What I'd Tell an Agent Panicking About This Right Now
If you're one of the agents who's been quietly worried this whole business model was collapsing under you, take the two years of actual data as permission to stop bracing. It didn't happen. Redirect that anxious energy into getting better at the one conversation that actually matters now, explaining your value clearly and signing the agreement without apologizing for it. That's a skill, not a market condition, and skills are something you control completely.
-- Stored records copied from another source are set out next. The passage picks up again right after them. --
(** C1, as the claim states it, fails: the session restored from a
    persisted token is a reachable session state (no transition taken
    yet) in which [token] is present and [user], the principal, is
    absent. *)
Lemma C1_restored_session_breaks_invariant :
  let s := run [] (AuthProvider {["token" := "abc"]}) in
  token s = Some "abc" ∧ user s = None ∧ principal_iff_token s = false.
Proof. vm_compute. done. Qed.

(** C1, amended: in every reachable session state a present principal
    comes with a present token.  The full invariant (principal present
    iff token present) holds in every state reached by at least one
    login or logout, and in every state of a session created with no
    persisted token.  A login sets principal and token together and
    persists the issued token; a logout clears both and erases the
    persisted token.  Restore sets the token alone. *)
Theorem C1_session_invariant (ls : gmap string string) (ts : list Transition) :
  let s := run ts (AuthProvider ls) in
  (present (user s) = true → present (token s) = true) ∧
  (ts ≠ [] ∨ getItem "token" ls = None → principal_iff_token s = true) ∧
  (ts = [] → user s = None ∧ token s = getItem "token" ls) ∧
  (∀ u t, let s' := step (Login u t) s in
          user s' = Some u ∧ token s' = Some t ∧
          getItem "token" (localStorage s') = Some t) ∧
  (let s' := step Logout s in
   user s' = None ∧ token s' = None ∧ getItem "token" (localStorage s') = None).
Proof.
  intros s.
  assert (Hlast : ts ≠ [] → principal_iff_token s = true).
  { subst s. destruct ts as [|t ts _] using rev_ind; [done|].
    intros _. rewrite run_snoc. apply step_invariant. }
  assert (Hnil : ts = [] → user s = None ∧ token s = getItem "token" ls).
  { intros ->. subst s. simpl. by rewrite AuthProvider_user, AuthProvider_token. }
  repeat split.
  - destruct ts as [|t0 ts'] eqn:E.
    + destruct Hnil as [-> _]; done.
    + rewrite <- E in *. assert (H : principal_iff_token s = true) by (apply Hlast; by subst).
      apply bool_decide_eq_true in H. congruence.
  - intros [H|H]; [by apply Hlast|].
    destruct ts as [|t0 ts'] eqn:E; [|apply Hlast; done].
    destruct Hnil as [Hu Ht]; [done|].
    unfold principal_iff_token. apply bool_decide_eq_true. by rewrite Hu, Ht, H.
  - by apply Hnil.
  - by apply Hnil.
  - apply (login_spec u t s).
  - apply (login_spec u t s).
  - apply (login_spec u t s).
  - apply (logout_spec s).
  - apply (logout_spec s).
  - apply (logout_spec s).
Qed.

(** C3, as the claim states it, fails: after the restore found a
    persisted token, and armed the bearer header with it, the guard of
    the protected view redirects to the landing view and the landing
    view is rendered, not redirected. *)
Lemma C3_restored_session_is_turned_away :
  let s := AuthProvider {["token" := "abc"]} in
  token s = Some "abc" ∧
  headers s !! "Authorization" = Some "Bearer abc" ∧
  Routes "/dashboard" s = Some (Navigate "/") ∧
  Routes "/" s = Some LandingView.
Proof. vm_compute. done. Qed.

(** C3, amended: the route guard is a function of the presence of
    [user], which a restore never sets.  After [restore()] found a
    persisted token the token is present and the bearer header is armed,
    but the guard redirects the protected view to the landing view and
    renders the landing view.  For every session: with [user] present the
    protected view is rendered and the landing view redirects to it;
    with [user] absent the protected view redirects to the landing
    view. *)
Theorem C3_route_guard (ls : gmap string string) (t : string) :
  getItem "token" ls = Some t → truthy t = true →
  let s := AuthProvider ls in
  (token s = Some t ∧ headers s !! "Authorization" = Some (Bearer t) ∧
   Dashboard s = Navigate "/" ∧ LandingPage s = LandingView) ∧
  (∀ s' u, user s' = Some u →
     Dashboard s' = DashboardView u ∧ LandingPage s' = Navigate "/dashboard") ∧
  (∀ s', user s' = None →
     Dashboard s' = Navigate "/" ∧ LandingPage s' = LandingView).
Proof.
  intros Hls Ht s. split; [|split].
  - subst s. rewrite AuthProvider_token. unfold Dashboard, LandingPage.
    rewrite AuthProvider_user. repeat split; [done|].
    unfold AuthProvider, useEffect_token. simpl. rewrite Hls, Ht. simpl.
    apply lookup_insert_eq.
  - intros s' u Hu. unfold Dashboard, LandingPage. by rewrite Hu.
  - intros s' Hu. unfold Dashboard, LandingPage. by rewrite Hu.
Qed.

Lemma C3_route_guard_witness :
  let s := AuthProvider {["token" := "abc"]} in
  (token s = Some "abc" ∧ headers s !! "Authorization" = Some (Bearer "abc") ∧
   Dashboard s = Navigate "/" ∧ LandingPage s = LandingView) ∧
  (∀ s' u, user s' = Some u →
     Dashboard s' = DashboardView u ∧ LandingPage s' = Navigate "/dashboard") ∧
  (∀ s', user s' = None →
     Dashboard s' = Navigate "/" ∧ LandingPage s' = LandingView).
Proof. apply (C3_route_guard {["token" := "abc"]} "abc"); vm_compute; reflexivity. Defined.

End SessionClaims.

(** ** Chat history *)

Section HistoryClaims.
Import Js Data.

Lemma ordered_app {A} (R : A → A → Prop) (l1 l2 : list A) :
  ordered R (l1 ++ l2) ↔
  ordered R l1 ∧ ordered R l2 ∧ Forall (fun x => Forall (R x) l2) l1.
Proof.
  induction l1 as [|x l1 IH]; simpl.
  - intuition constructor.
  - rewrite IH, Forall_app, Forall_cons. tauto.
Qed.

Lemma Forall_flip_singleton {A} (R : A → A → Prop) (x : A) (l : list A) :
  Forall (fun y => Forall (R y) [x]) l ↔ Forall (flip R x) l.
Proof.
  apply Forall_proper; [|done]. intros y.
  rewrite Forall_singleton. done.
Qed.

Lemma Forall_rev_iff {A} (P : A → Prop) (l : list A) :
  Forall P (rev l) ↔ Forall P l.
Proof.
  split; intros H; [|by apply List.Forall_rev].
  rewrite <- (rev_involutive l). by apply List.Forall_rev.
Qed.

(** Reversal turns one order into its converse. *)
Lemma ordered_rev {A} (R : A → A → Prop) (l : list A) :
  ordered R (rev l) ↔ ordered (flip R) l.
Proof.
  induction l as [|x l IH]; simpl; [done|].
  rewrite ordered_app, IH, Forall_flip_singleton, Forall_rev_iff. simpl.
  rewrite Forall_nil. tauto.
Qed.

(** C6, as the claim states it, fails: when the history endpoint returns
    two turns oldest first, the later one is displayed first. *)
Lemma C6_chronological_history_is_shown_latest_first :
  let t1 := {| message := "q1"; response := "a1"; timestamp := "2024-05-01T10:00:00.000Z" |} in
  let t2 := {| message := "q2"; response := "a2"; timestamp := "2024-05-01T10:05:00.000Z" |} in
  let shown := Dash.chatMessages (Dash.fetchChatHistory_resume (Ok [t1; t2]) Dash.mount) in
  String.ltb (timestamp t1) (timestamp t2) = true ∧
  shown = [t2; t1] ∧
  Chat.render shown = Chat.Bubbles [("q2", "a2"); ("q1", "a1")].
Proof. vm_compute. done. Qed.

(** C6, amended: the client displays the turns in the reverse of the
    order in which the history endpoint returned them, whatever that
    order is.  The earliest turn is therefore displayed first exactly
    when the endpoint returns the turns newest first. *)
Theorem C6_history_is_shown_reversed (data : list Turn) (s : Dash.State) :
  let shown := Dash.chatMessages (Dash.fetchChatHistory_resume (Ok data) s) in
  shown = rev data ∧
  (oldest_first shown ↔ newest_first data) ∧
  Chat.render shown =
    match data with
    | [] => Chat.Placeholder
    | _ => Chat.Bubbles (map (fun msg => (message msg, response msg)) (rev data))
    end.
Proof.
  simpl. split; [done|]. split.
  - unfold oldest_first, newest_first. apply ordered_rev.
  - unfold Chat.render. destruct (rev data) as [|x l] eqn:E.
    + apply (f_equal (@rev _)) in E. rewrite rev_involutive in E. by subst.
    + destruct data; [done|]. done.
Qed.

End HistoryClaims.

(** ** The running application *)

(** The guard of an event holds, or the event did not happen. *)
Ltac guarded := destruct (_ && _); [|done]; simpl.

(** The event happened: name the world it left. *)
Ltac fired := intros [= <-].

(** The request that settles, and that the reply answers it. *)
Ltac settled n r w :=
  unfold App.settle;
  let req := fresh "req" in
  destruct (App.pending w !! n) as [req|] eqn:?; [|done];
  destruct (App.answers req r) eqn:?; [|done];
  fired.

Section AppFacts.
Import Js Data Auth App.

(** A property that holds at the start and survives every event holds
    after every history. *)
Lemma exec_invariant (keep : bool) (P : World → Prop) :
  (∀ e w w', P w → fire keep e w = Some w' → P w') →
  ∀ es w w', P w → exec keep es w = Some w' → P w'.
Proof.
  intros Hstep es. induction es as [|e es IH]; intros w w' Hw; simpl.
  - intros [= <-]. done.
  - destruct (fire keep e w) as [w1|] eqn:E; [|done].
    apply IH. by eapply Hstep.
Qed.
This Ties Straight Back to Your Whole System
None of this is about squeezing harder on a buyer or getting cute with the agreement. It's about understanding that getting a buyer agreement signed is just one more moment where you either show up as the obvious, confident choice or you don't. Your video content, your market authority, your community presence, all of that builds the trust that makes this conversation easy instead of awkward by the time you're having it. Krista walks through how the whole system supports this on her YouTube channel, worth a watch if this conversation still makes you nervous.
Stop Bracing for a Collapse That Isn't Coming
Two years of data say the floor didn't fall out. What separates the agents doing fine right now from the ones still anxious about it isn't the market. It's whether they got comfortable having one clear, confident conversation early in the relationship. That's a skill you can build starting with your very next lead, not a market condition you have to wait out.